For women's volleyball the top of the net is \(2.24 \mathrm{~m}\) above the floor and the court measures \(9.0 \mathrm{~m}\) by \(9.0 \mathrm{~m}\) on each side of the net. Using a jump serve, a player strikes the ball at a point that is \(3.0 \mathrm{~m}\) above the floor and a horizontal distance of \(8.0 \mathrm{~m}\) from the net.
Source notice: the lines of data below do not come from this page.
(* ===== verification/VfsSpec.v ===== *)
(** * The file system registry is a list of names

    The abstract registry is a list of types, newest first.  Registering puts a
    type in front, unregistering removes every type of that name, looking up
    finds the first type of a name; any sequence of operations of the code
    returns what the list says.  The walk of [file_system_type_unregister] goes
    on from nodes it has just removed, which is right because removal leaves the
    removed node's own links in place. *)

From stdpp Require Import base numbers list gmap.
From Stdlib Require Import ZArith Lia.
From S2P Require Import Prelude LinkedList CString CStringSpec PageDefs Palloc PageSource PageClaims Slab SlabInv SlabSpec HeapClaims Ptable HeapClient PtableSpec HeapGrow Vfs.

#[local] Open Scope Z_scope.

(** ** The abstract registry *)

(** [Lookup a n]: the caller's string at address [a] is [n]. *)
Inductive fs_op : Type :=
  | Register (t : Z)
  | Unregister (t : Z)
  | Lookup (a : Z) (n : list Z).

Section Spec.
  Context {P : Type} `{PageSource P}.
  (** The name of every type. *)
  Context (name_of : Z -> list Z).

  Implicit Types (s : vfs P) (l : list Z).

Definition lookup_spec (n : list Z) l : Z :=
  match list_find (fun t => name_of t = n) l with Some (_, t) => t | None => 0 end.

Definition spec_step (o : fs_op) l : list Z * list Z :=
  match o with
  | Register t => (t :: l, [])
  | Unregister t => (filter (fun u => name_of u <> name_of t) l, [])
  | Lookup _ n => (l, [lookup_spec n l])
  end.

(** The results of a sequence of operations and the registry they leave. *)
Fixpoint spec_run (os : list fs_op) l : list Z * list Z :=
  match os with
  | [] => (l, [])
  | o :: os => let '(l, r) := spec_step o l in let '(l, rs) := spec_run os l in (l, r ++ rs)
  end.
(** The memory given back for a purged task. *)
Definition release (t : Z) (x : task) : ST (heap P) unit :=
  ((if vm_space x =? 0 then ret tt else vm_space_destroy (vm_space x)) ;;
   (if kstack_bot x =? 0 then ret tt
    else give_page (VA_TO_PFN (u32 (kstack_bot x - kstack_size x))) TASK_KERNEL_STACK_ORDER ;; ret tt) ;;
   kfree t ;; ret tt)%st.

(** Purging once the task is found: either the release faults, or the task is
    gone from the list and from memory. *)
Lemma task_purge_run s l1 t l2 x :
  sched_ok s (l1 ++ t :: l2) -> tasks s !! t = Some x -> tid x <> 0 -> killed x ->
  match release t x (tmem s) with
  | None => task_purge task_head (tid x) s = None
  | Some (_, h') => exists n', task_purge task_head (tid x) s =
      Some (E_SUCCESS, with_tmem h' (with_tasks (delete t (tasks s)) (with_tnodes (delete t n') s))) /\
      clist (delete t n') task_head (l1 ++ l2)
  end.
Proof.
  intros HS Ex Hn Hk. assert (Ht : t ∈ l1 ++ t :: l2) by set_solver. unfold task_purge.
  assert ((tid x =? 0) = false) as -> by by apply Z.eqb_neq.
  destruct (task_get_from_id_spec s _ (tid x) HS) as [(u & y & Hu & Ey & Eu & E)|[HN _]]; [|by destruct (HN t x Ht Ex)].
  assert (u = t) as -> by (by apply (so_ids _ _ HS u t y x)). rewrite (bind_some _ _ _ _ _ E).
  assert (Hz : (t =? 0) = false) by (apply Z.eqb_neq; intros ->; by apply (so_null _ _ HS)). rewrite Hz.
  rewrite (bind_some _ _ _ _ _ (get_task_some s t x Ex)). unfold killed in Hk. rewrite Hk, Z.eqb_refl. cbn [negb].
  rewrite (bind_some _ _ _ _ _ (task_lock_free s (so_lock _ _ HS))).
  destruct (clist_delete_node_spec _ _ _ _ _ (so_list _ _ HS)) as (n' & En & C' & _).
  set (s1 := with_tnodes n' (with_task_lock true s)).
  assert (E1 : on_tnodes (clist_delete_node (Some t)) (with_task_lock true s) = Some (tt, s1)).
  { unfold on_tnodes. cbn [tnodes with_task_lock]. by rewrite En. }
  rewrite (bind_some _ _ _ _ _ E1). pose proof (so_lock _ _ HS) as El.
  assert (C2 : clist (delete t n') task_head (l1 ++ l2)).
  { destruct (so_list _ _ HS) as [ND _]. destruct C' as [ND' L]. split; [done|]. revert L.
    assert (Hnt : t ∉ task_head :: (l1 ++ l2) ++ [task_head]).
    { assert (NoDup (t :: task_head :: l1 ++ l2)) as [Hn' _]%NoDup_cons by
        (assert (t :: task_head :: l1 ++ l2 ≡ₚ task_head :: l1 ++ t :: l2) as -> by solve_Permutation; done). set_solver. }
    apply links_ext; intros j Hj; unfold nxt, prv; rewrite lookup_delete_ne; try done; intros <-; apply Hnt.
    - change (t ∈ removelast ((task_head :: l1 ++ l2) ++ [task_head])) in Hj. rewrite removelast_last in Hj. set_solver.
    - set_solver. }
  unfold release, task_destroy_vm_space, task_destroy_kernel_stack, free_task. rewrite Hz.
  assert (Ex1 : forall h, tasks (with_tmem h s1) !! t = Some x) by done.
  unfold bind, ret, modify, unlock_tasks, on_heap. rewrite (get_task_some s1 t x (Ex1 (tmem s))).
  change (tmem s1) with (tmem s). destruct (vm_space x =? 0).
  - rewrite (get_task_some s1 t x (Ex1 (tmem s))). destruct (kstack_bot x =? 0).
    + cbn -[kfree give_page vm_space_destroy]. destruct (kfree t (tmem s)) as [[r h']|]; [|done]. exists n'. split; [|done]. unfold modify. destruct s. cbn -[kfree give_page vm_space_destroy] in *. by rewrite El.
    + cbn -[kfree give_page vm_space_destroy]. destruct (give_page _ _ (tmem s)) as [[r h']|]; [|done]. cbn -[kfree give_page vm_space_destroy].
      destruct (kfree t h') as [[r' h2]|]; [|done]. exists n'. split; [|done]. unfold modify. destruct s. cbn -[kfree give_page vm_space_destroy] in *. by rewrite El.
  - change (tmem s1) with (tmem s). destruct (vm_space_destroy _ (tmem s)) as [[r h']|]; [|done].
    rewrite (get_task_some _ t x (Ex1 h')). destruct (kstack_bot x =? 0).
    + cbn -[kfree give_page vm_space_destroy]. destruct (kfree t h') as [[r' h2]|]; [|done]. exists n'. split; [|done]. unfold modify. destruct s. cbn -[kfree give_page vm_space_destroy] in *. by rewrite El.
    + cbn -[kfree give_page vm_space_destroy]. destruct (give_page _ _ h') as [[r' h2]|]; [|done]. cbn -[kfree give_page vm_space_destroy].
      destruct (kfree t h2) as [[r2 h3]|]; [|done]. exists n'. split; [|done]. unfold modify. destruct s. cbn -[kfree give_page vm_space_destroy] in *. by rewrite El.
Qed.

(** ** A killed task in the ring *)

Lemma purge_walk_killed s t l2 x : forall l1 l0 fuel tmp,
  sched_ok s (l0 ++ l1 ++ t :: l2) -> alive s l1 -> alive s l2 -> tasks s !! t = Some x -> killed x -> tid x <> 0 ->
  (length (l1 ++ t :: l2) < fuel)%nat ->
  tmp = Some (default task_head (head (tail (l1 ++ t :: l2)))) ->
  purge_walk task_head fuel (head (l1 ++ t :: l2)) tmp s = None \/
  exists s', purge_walk task_head fuel (head (l1 ++ t :: l2)) tmp s = Some (tt, s') /\ tnodes s' !! t = None /\
    current_task s' = current_task s.
Proof.
  induction l1 as [|u l1 IH]; intros l0 [|fuel] tmp HS Ha1 Ha2 Ex Hk Hn Hf ->; cbn [app head tail length] in *; try lia; cbn [purge_walk].
  - assert (Hne : (t =? task_head) = false).
    { apply Z.eqb_neq. intros ->. apply (head_not_member s _ HS). set_solver. }
    rewrite Hne, (bind_some _ _ _ _ _ (get_task_some s t x Ex)). unfold killed in Hk. rewrite Hk, Z.eqb_refl.
    pose proof (task_purge_run s l0 t l2 x HS Ex Hn Hk) as HP. destruct (release t x (tmem s)) as [[[] h']|].
    2:{ left. unfold bind at 1 2. by rewrite HP. }
    right. destruct HP as (n' & E & C). set (s' := with_tmem _ _) in E. unfold bind at 1 2. rewrite E.
    destruct (ring_after _ _ _ _ C) as (n & En & Hnx). cbn [ret]. change (delete t n') with (tnodes s') in En, C.
    rewrite (bind_some _ _ _ _ _ (load_tnode s' _ _ En)). exists s'. split; [|split; [|done]].
    + apply (purge_walk_clean s' l2 l0); [done| |lia|destruct l2; [done|by rewrite Hnx]].
      intros w Hw. destruct (Ha2 w Hw) as (y & Ey & Hy). exists y. split; [|done]. cbn. rewrite lookup_delete_ne; [done|].
      intros <-. destruct (so_list _ _ HS) as [ND _]. apply NoDup_cons in ND as [_ ND]. apply NoDup_app in ND as (_ & _ & ND).
      by apply NoDup_cons in ND as [? _].
    + cbn. apply lookup_delete_eq.
  - assert (Hne : (u =? task_head) = false).
    { apply Z.eqb_neq. intros ->. apply (head_not_member s _ HS). set_solver. }
    rewrite Hne. destruct (Ha1 u ltac:(set_solver)) as (y & Ey & Hy). rewrite (bind_some _ _ _ _ _ (get_task_some s u y Ey)).
    assert ((tstate y =? TASK_STATE_KILLED) = false) as -> by (by apply Z.eqb_neq). rewrite bind_ret.
    assert (E2 : l0 ++ u :: l1 ++ t :: l2 = (l0 ++ [u]) ++ l1 ++ t :: l2) by by rewrite <- app_assoc. rewrite E2 in HS.
    destruct (ring_after _ _ _ _ (so_list _ _ HS)) as (n & En & Hnx). rewrite (bind_some _ _ _ _ _ (load_tnode s _ _ En)).
    assert (Hh : Some (default task_head (head (l1 ++ t :: l2))) = head (l1 ++ t :: l2)) by by destruct l1. rewrite Hh.
    apply (IH (l0 ++ [u])); try done; [intros w Hw; apply Ha1; set_solver|lia|]. by destruct l1; cbn in *; rewrite Hnx.
Qed.

(** Scheduling with the current task killed never returns normally: the purge
    frees it, and the code goes on to read it. *)
Lemma schedule_killed_current s l1 l2 x :
  sched_ok s (l1 ++ current_task s :: l2) -> sched_enabled s = true -> alive s l1 -> alive s l2 ->
  tasks s !! current_task s = Some x -> killed x -> tid x <> 0 -> task_schedule task_head s = None.
Proof.
  intros HS He Ha1 Ha2 Ex Hk Hn. set (cur := current_task s) in *. set (l := l1 ++ cur :: l2) in *. unfold task_schedule.
  rewrite (bind_some _ _ _ _ _ (gets_run sched_enabled s)), He. cbn [negb].
  rewrite (bind_some _ _ _ _ _ (gets_run current_task s)). fold cur.
  rewrite (bind_some _ _ _ _ _ (upd_task_some s cur _ x Ex)). set (s1 := with_tasks _ s).
  assert (Hcl : cur ∈ l) by (unfold l; set_solver). pose proof (head_not_member s l HS) as Hh.
  assert (HS1 : sched_ok s1 l).
  { apply (sched_ok_same s); [done|done|apply (so_lock _ _ HS)|by apply same_tasks_insert|].
    destruct (so_head _ _ HS) as (y & Ey & Hy). exists y. split; [|done]. cbn. rewrite lookup_insert_ne; [done|].
    intros E. apply Hh. by rewrite <- E. }
  assert (ND : cur ∉ l1 ++ l2).
  { destruct (so_list _ _ HS) as [ND _]. apply NoDup_cons in ND as [_ ND]. unfold l in ND.
    assert (NoDup (cur :: l1 ++ l2)) as [Hc _]%NoDup_cons by
      (assert (cur :: l1 ++ l2 ≡ₚ l1 ++ cur :: l2) as -> by solve_Permutation; done). done. }
  assert (Hal : forall k, alive s k -> cur ∉ k -> alive s1 k).
  { intros k Hak Hck u Hu. destruct (Hak u Hu) as (y & Ey & Hy). exists y. split; [|done]. cbn.
    rewrite lookup_insert_ne; [done|]. intros <-. done. }
  unfold bind at 1, task_purge_killed_tasks. rewrite (bind_some _ _ _ _ _ (gets_run tasks_fuel s1)).
  pose proof (so_list _ _ HS1) as C. rewrite (bind_some _ _ _ _ _ (load_tnode _ _ _ (clist_first _ _ _ C))).
  destruct (ring_after _ _ [] l C) as (n & En & Hnx). rewrite (bind_some _ _ _ _ _ (load_tnode _ _ _ En)).
  assert (Ehd : Some (default task_head (head l)) = head l) by (unfold l; by destruct l1). rewrite Ehd.
  destruct (purge_walk_killed s1 cur l2 (set_ticks (u32 (ticks x + 1)) x) l1 [] (tasks_fuel s1) (Some n))
    as [E|(s' & E & Hno & Hcur)]; try done.
  - apply Hal; [done|set_solver].
  - apply Hal; [done|set_solver].
  - cbn. by rewrite lookup_insert_eq.
  - by apply tasks_fuel_enough.
  - f_equal. unfold l in Hnx. by destruct l1; cbn in *.
  - change (l1 ++ cur :: l2) with l in E. rewrite E. done.
  - change (l1 ++ cur :: l2) with l in E. rewrite E. rewrite (bind_some _ _ _ _ _ (gets_run current_task s')), Hcur.
    change (current_task s1) with cur. unfold bind at 1, on_tnodes, load_next. cbn [mbind option_bind]. by rewrite Hno.
Qed.
(** The frame [arch_task_create] builds below [bot]. *)
Definition stack_mem (ty start bot : Z) (m : gmap Z Z) : gmap Z Z :=
  let r := bot - SIZEOF_ISR_REGISTERS in
  let m1 := <[r + REG_EIP := start]> (zero_words (Z.to_nat (SIZEOF_ISR_REGISTERS / 4)) r m) in
  let m2 := if ty =? TASK_KERNEL
    then <[r + REG_USER_SS := 0x10]> (<[r + REG_EFLAGS := 0x200]> (<[r + REG_DS := 0x10]> (<[r + REG_CS := 0x08]> m1)))
    else <[r + REG_USER_ESP := 0x440000]> (<[r + REG_USER_SS := 0x23]> (<[r + REG_EFLAGS := 0x3200]> (<[r + REG_DS := 0x23]> (<[r + REG_CS := 0x1B]> m1)))) in
  let c := r - SIZEOF_TASK_CONTEXT in
  <[c + CTX_EIP := isr_exit]> (<[c + CTX_EBP := 0]> (<[c + CTX_EBX := 0]> (<[c + CTX_ESI := 0]> (<[c + CTX_EDI := 0]>
    (zero_words (Z.to_nat (SIZEOF_TASK_CONTEXT / 4)) c m2))))).

Lemma registers_run h ty start r :
  (clear_words (Z.to_nat (SIZEOF_ISR_REGISTERS / 4)) r ;;
   store (r + REG_EIP) start ;;
   if ty =? TASK_KERNEL then
     store (r + REG_CS) (Z.lor GDT_KERNEL_CODE_OFFSET RPL_KERNELMODE) ;;
     store (r + REG_DS) (Z.lor GDT_KERNEL_DATA_OFFSET RPL_KERNELMODE) ;;
     store (r + REG_EFLAGS) (Z.lor EFLAGS_INTERRUPTS_ON EFLAGS_IOPL_KERNELMODE) ;;
     store (r + REG_USER_SS) (Z.lor GDT_KERNEL_DATA_OFFSET RPL_KERNELMODE)
   else
     store (r + REG_CS) (Z.lor GDT_USER_CODE_OFFSET RPL_USERMODE) ;;
     store (r + REG_DS) (Z.lor GDT_USER_DATA_OFFSET RPL_USERMODE) ;;
     store (r + REG_EFLAGS) (Z.lor EFLAGS_INTERRUPTS_ON EFLAGS_IOPL_USERMODE) ;;
     store (r + REG_USER_SS) (Z.lor GDT_USER_DATA_OFFSET RPL_USERMODE) ;;
     store (r + REG_USER_ESP) 0x440000)%st h =
  Some (tt, with_kmem (let m1 := <[r + REG_EIP := start]> (zero_words (Z.to_nat (SIZEOF_ISR_REGISTERS / 4)) r (kmem h)) in
    if ty =? TASK_KERNEL
    then <[r + REG_USER_SS := 0x10]> (<[r + REG_EFLAGS := 0x200]> (<[r + REG_DS := 0x10]> (<[r + REG_CS := 0x08]> m1)))
    else <[r + REG_USER_ESP := 0x440000]> (<[r + REG_USER_SS := 0x23]> (<[r + REG_EFLAGS := 0x3200]> (<[r + REG_DS := 0x23]> (<[r + REG_CS := 0x1B]> m1)))))
    h).
Proof using. rewrite (bind_some _ _ _ _ _ (clear_words_run _ _ _)). cbv zeta. by destruct (ty =? TASK_KERNEL). Qed.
If the initial velocity of the ball is horizontal, (a) what minimum magnitude must it have if the ball is to clear the net and (b) what maximum magnitude can it have if the ball is to strike the floor inside the back line on the other side of the net?

Short Answer

Expert verified
To clear the net, the minimum speed is about 6.92 m/s, and to land within bounds, the maximum speed is about 10.23 m/s.

Step by step solution

01

Understand the Problem

The ball is hit from a height of 3.0 m and must clear a 2.24 m high net 8.0 m away. After passing the net, it should land within 9.0 m on the opposite side. The initial velocity is only horizontal; we need to find its minimum and maximum magnitudes to meet these criteria.
02

Use Projectile Motion Equations

Write the equations for vertical motion under gravity: the height of the ball as a function of time is given by \( y = y_0 + v_{y0}t - \frac{1}{2}gt^2 \), where \( y_0 = 3.0 \text{ m} \), \( v_{y0} = 0 \), and \( g = 9.81 \text{ m/s}^2 \). The horizontal motion and distance covered is \( x = v_{x}t \), where \( v_x \) is the horizontal velocity.
03

Determine Time to Clear the Net

Find the time \( t \) it takes for the ball to clear the net. The vertical position at the net (2.24 m) should satisfy \( 2.24 = 3.0 - \frac{1}{2}(9.81)t^2 \). Solve for \( t \) to find when it clears the net.
04

Solve for Time \( t \) at the Net Height

Solve \( 3.0 - \frac{1}{2}(9.81)t^2 = 2.24 \). Simplifying, we get \( \frac{1}{2}g t^2 = 0.76 \). Solve this for \( t \) using \( t = \sqrt{\frac{2 \times 0.76}{g}} \).
05

Calculate Minimum Initial Velocity

Substitute back into the horizontal motion equation \( 8.0 = v_x t \) using the calculated \( t \) to find \( v_x \), i.e., \( v_x = \frac{8.0}{t} \). This \( v_x \) is the minimum initial velocity to clear the net.
06

Calculate Maximum Initial Velocity

To remain inbounds on the opposite side, the total horizontal distance is 17.0 m (8 m to the net plus 9 m on the opposite court). The time \( T \) to hit the floor is given by \( 3 = \frac{1}{2}gT^2 \). Substituting into the horizontal equation gives \( v_x \leq \frac{17}{T} \). Solve \( T = \sqrt{\frac{2 \times 3}{g}} \) and substitute to find the maximum velocity.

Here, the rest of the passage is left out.